# Data extracts:
Lemma category_witness :
  forallb isFieldStmt
    [FieldStmt "CATEGORY" " go"; FieldStmt "TITLE" " Hello ";
     FieldStmt "CATEGORY" " hugo"; FieldStmt "CATEGORY" " go"] = true /\
  @Tags TestLib
    (fst (@parseFieldSection TestLib Tokyo
            [FieldStmt "CATEGORY" " go"; FieldStmt "TITLE" " Hello ";
             FieldStmt "CATEGORY" " hugo"; FieldStmt "CATEGORY" " go"]
            (set_Tags ["old"] Data_zero))) = ["old"; "go"; "hugo"; "go"] /\
  forallb isParsedSection helloSections = true /\
  (exists (logs : list string) (data : @Data TestLib),
      @parseStmt TestLib Tokyo (EntryStmt helloSections) = (logs, Ok data) /\
      Tags data = ["go"; "hugo"; "go"]).
Proof.
  pose (fields := [FieldStmt "CATEGORY" " go"; FieldStmt "TITLE" " Hello ";
                   FieldStmt "CATEGORY" " hugo"; FieldStmt "CATEGORY" " go"]).
  assert (Hf : forallb isFieldStmt fields = true) by reflexivity.
  split; [exact Hf|]. split.
  - exact (proj1 (proj1 (proj2 (@category_values_appended_in_order TestLib Tokyo))
             fields (set_Tags ["old"] Data_zero) _ Hf eq_refl)).
  - split; [reflexivity|].
    eexists. eexists. split; [reflexivity|].
    exact (proj2 (proj2 (@category_values_appended_in_order TestLib Tokyo))
             helloSections _ _ eq_refl eq_refl).
Defined.
(* ===== verification/_CoqProject ===== *)
-Q . S2P
Prelude.v
Program.v
Json.v
Types.v
Jobs.v
Auth.v
Redact.v
Config.v
Distro.v
ActionFamily.v
Framing.v
Ip.v
Signing.v
AuditChain.v
Anchor.v
Forward.v
Store.v
Watermark.v
Postgres.v
Actions.v
Executor.v
Catalogue.v
Validate.v
Params.v
Builder.v
Argv.v
Preview.v
Policy.v
Effects.v
Bindings.v
Dispatcher.v
Handlers.v
Supervision.v
Connection.v
Concurrency.v
OperatorText.v
Approval.v
Render.v
Unattended.v
Run.v
Sanitize.v
TextFile.v
RateLimit.v
Prefs.v
PlanTools.v
Planner.v
Wire.v
Client.v
Answers.v
Session.v
Collector.v
Report.v
Mcp.v
Shell.v
Cassette.v
SafetyLog.v
ErrorText.v
Providers.v
Startup.v
Fuzz.v
FuzzActions.v
Entry.v
KeyFiles.v
(* ===== verification/ActionFamily.v ===== *)
(** * Which family an action's mechanism belongs to

    crates/sysknife-core/src/action_family.rs: the lists every consumer (the
    planner, the client's routing guard, the daemon's execution fence) reads. *)

From stdpp Require Import base list strings.
From S2P Require Import Prelude Distro.

Definition FEDORA_ONLY_ACTIONS : list string := [
    "GetSystemState"; "AddLayeredPackage"; "RemoveLayeredPackage"; "ReplaceLayeredPackage";
    "RemoveBasePackage"; "ResetLayeredPackageOverride"; "GetLayeredPackages";
    "GetDeploymentHistory"; "ListDeployments"; "CleanupDeployments"; "RollbackDeployment";
    "PinDeployment"; "UnpinDeployment"; "RebaseSystem"; "GetKernelArguments";
    "SetKernelArguments"; "UpdateSystem"; "InstallPackages"; "RemovePackages";
    "GetPendingUpdates"; "ListPackageRepositories"; "AddPackageRepository";
    "RemovePackageRepository"; "EnablePackageRepository"; "DisablePackageRepository"].

Definition NON_CANONICAL_ON_DEBIAN : list string := [
    "GetFirewallState"; "ConfigureFirewall"; "ListToolboxes"; "CreateToolbox"; "RemoveToolbox"].

Definition DEBIAN_ONLY_ACTIONS : list string := [
    "AptUpdate"; "AptUpgrade"; "AptInstall"; "AptRemove"; "AptPurge"; "AptAutoremove";
    "AptHold"; "AptUnhold"; "AptSearch"; "AptListInstalled"; "AptShow"; "AptListUpgradable";
    "AptHistoryList"; "ConfigureUnattendedUpgrades"; "GetAptPins"; "SetAptPin"; "RemoveAptPin";
    "GrubGetKargs"; "GrubSetKargs"].

Definition UBUNTU_ONLY_ACTIONS : list string := [
    "AddPpa"; "RemovePpa"; "CheckPendingReboot"; "UbuntuReleaseUpgrade"; "ProStatus";
    "ProAttach"; "ProDetach"; "EnableProService"; "DisableProService"; "LivepatchStatus"].

Definition NON_CANONICAL_ON_DEBIAN_HOST : list string := [
    "SnapInstall"; "SnapRemove"; "SnapRefresh"; "SnapHold"; "SnapUnhold"; "SnapList";
    "SnapInfo"; "SnapRevert"; "SnapClassicInstall"; "NetplanGetConfig"; "NetplanApply";
    "NetplanSet"; "NetplanGenerate"; "MultipassList"].

Definition NON_CANONICAL_ON_FEDORA : list string := [
    "GetHostState"; "SnapInstall"; "SnapRemove"; "SnapRefresh"; "SnapHold"; "SnapUnhold";
    "SnapList"; "SnapInfo"; "SnapRevert"; "SnapClassicInstall"; "UfwEnable"; "UfwDisable";
    "UfwAllow"; "UfwDeny"; "UfwReset"; "UfwStatus"; "DistroboxList"; "DistroboxCreate";
    "DistroboxRemove"; "NetplanGetConfig"; "NetplanApply"; "NetplanSet"; "NetplanGenerate";
    "AppArmorStatus"; "AppArmorEnforce"; "AppArmorComplain"; "CloudInitStatus";
    "UbuntuInstallFlatpak"; "UbuntuRemoveFlatpak"; "UbuntuUpdateFlatpak"; "UbuntuListFlatpaks";
    "Fail2banStatus"; "Fail2banBanIp"; "Fail2banUnbanIp"; "ConfigureFail2banJail";
    "MultipassList"; "UfwDeleteRule"; "UfwLimit"].

Definition action_requires_distro (action : string) : bool :=
  existsb (str_in action) [FEDORA_ONLY_ACTIONS; DEBIAN_ONLY_ACTIONS; UBUNTU_ONLY_ACTIONS].

Definition action_requires_supported_host (action : string) : bool :=
  action_requires_distro action
  || existsb (str_in action)
       [NON_CANONICAL_ON_DEBIAN; NON_CANONICAL_ON_DEBIAN_HOST; NON_CANONICAL_ON_FEDORA].

Definition is_ubuntu (d : DistroId) : bool :=
  match d with Ubuntu _ _ => true | _ => false end.

Definition action_matches_distro (action : string) (distro : DistroId) : bool :=
  if str_in action UBUNTU_ONLY_ACTIONS then is_ubuntu distro
  else if str_in action DEBIAN_ONLY_ACTIONS then bool_decide (family distro = DebianFamily)
  else if str_in action FEDORA_ONLY_ACTIONS then bool_decide (family distro = FedoraFamily)
  else true.

(** ** Lemmas *)

(** [l] and [m] share no name. *)
Definition names_disjoint (l m : list string) : bool := forallb (fun x => negb (str_in x m)) l.

Lemma names_disjoint_spec l m a :
  names_disjoint l m = true -> str_in a l = true -> str_in a m = false.
Proof.
  unfold names_disjoint. rewrite forallb_forall. intros H Ha.
  apply str_in_spec, list_elem_of_In, H in Ha. by apply negb_true_iff in Ha.
Qed.

Lemma fences_disjoint :
  names_disjoint FEDORA_ONLY_ACTIONS DEBIAN_ONLY_ACTIONS
  && names_disjoint FEDORA_ONLY_ACTIONS UBUNTU_ONLY_ACTIONS
  && names_disjoint DEBIAN_ONLY_ACTIONS UBUNTU_ONLY_ACTIONS
  && names_disjoint (FEDORA_ONLY_ACTIONS ++ DEBIAN_ONLY_ACTIONS ++ UBUNTU_ONLY_ACTIONS)
       NON_CANONICAL_ON_DEBIAN
  && names_disjoint FEDORA_ONLY_ACTIONS (NON_CANONICAL_ON_FEDORA ++ NON_CANONICAL_ON_DEBIAN_HOST)
  = true.
Proof. vm_compute. reflexivity. Qed.

Lemma requires_distro_cases a :
  action_requires_distro a = str_in a FEDORA_ONLY_ACTIONS || str_in a DEBIAN_ONLY_ACTIONS
    || str_in a UBUNTU_ONLY_ACTIONS.
Proof.
  unfold action_requires_distro. cbn [existsb]. by rewrite orb_false_r, orb_assoc.
Qed.

(** ** Properties *)

(** The three hard fences are exclusive and total over the families: a
    fenced action matches exactly the hosts of its own list's family (an
    Ubuntu-only one only Ubuntu itself), so no host can run both a Fedora-only
    and a Debian- or Ubuntu-only action; an unfenced action matches every host. *)
Theorem family_fence_exclusive a d :
  action_matches_distro a d = true
  <-> (str_in a FEDORA_ONLY_ACTIONS = true -> family d = FedoraFamily)
      /\ (str_in a DEBIAN_ONLY_ACTIONS = true -> family d = DebianFamily)
      /\ (str_in a UBUNTU_ONLY_ACTIONS = true ->
            family d = DebianFamily /\ exists major minor, d = Ubuntu major minor).
Proof.
  pose proof fences_disjoint as HD. bools. unfold action_matches_distro.
  destruct (str_in a UBUNTU_ONLY_ACTIONS) eqn:Eu;
    [|destruct (str_in a DEBIAN_ONLY_ACTIONS) eqn:Ed];
    [| |destruct (str_in a FEDORA_ONLY_ACTIONS) eqn:Ef].
  - assert (str_in a DEBIAN_ONLY_ACTIONS = false) as ->.
    { destruct (str_in a DEBIAN_ONLY_ACTIONS) eqn:E; [|done].
      by rewrite (names_disjoint_spec _ _ a H2 E) in Eu. }
    assert (str_in a FEDORA_ONLY_ACTIONS = false) as ->.
    { destruct (str_in a FEDORA_ONLY_ACTIONS) eqn:E; [|done].
      by rewrite (names_disjoint_spec _ _ a H3 E) in Eu. }
    destruct d; simpl; naive_solver.
  - assert (str_in a FEDORA_ONLY_ACTIONS = false) as ->.
    { destruct (str_in a FEDORA_ONLY_ACTIONS) eqn:E; [|done].
      by rewrite (names_disjoint_spec _ _ a H E) in Ed. }
    rewrite bool_decide_eq_true. naive_solver.
  - rewrite bool_decide_eq_true. naive_solver.
  - naive_solver.
Qed.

# What to do:
Filter the listing above, keeping only the lines with "MultipassList".

# Task result:
    "NetplanSet"; "NetplanGenerate"; "MultipassList"].
    "MultipassList"; "UfwDeleteRule"; "UfwLimit"].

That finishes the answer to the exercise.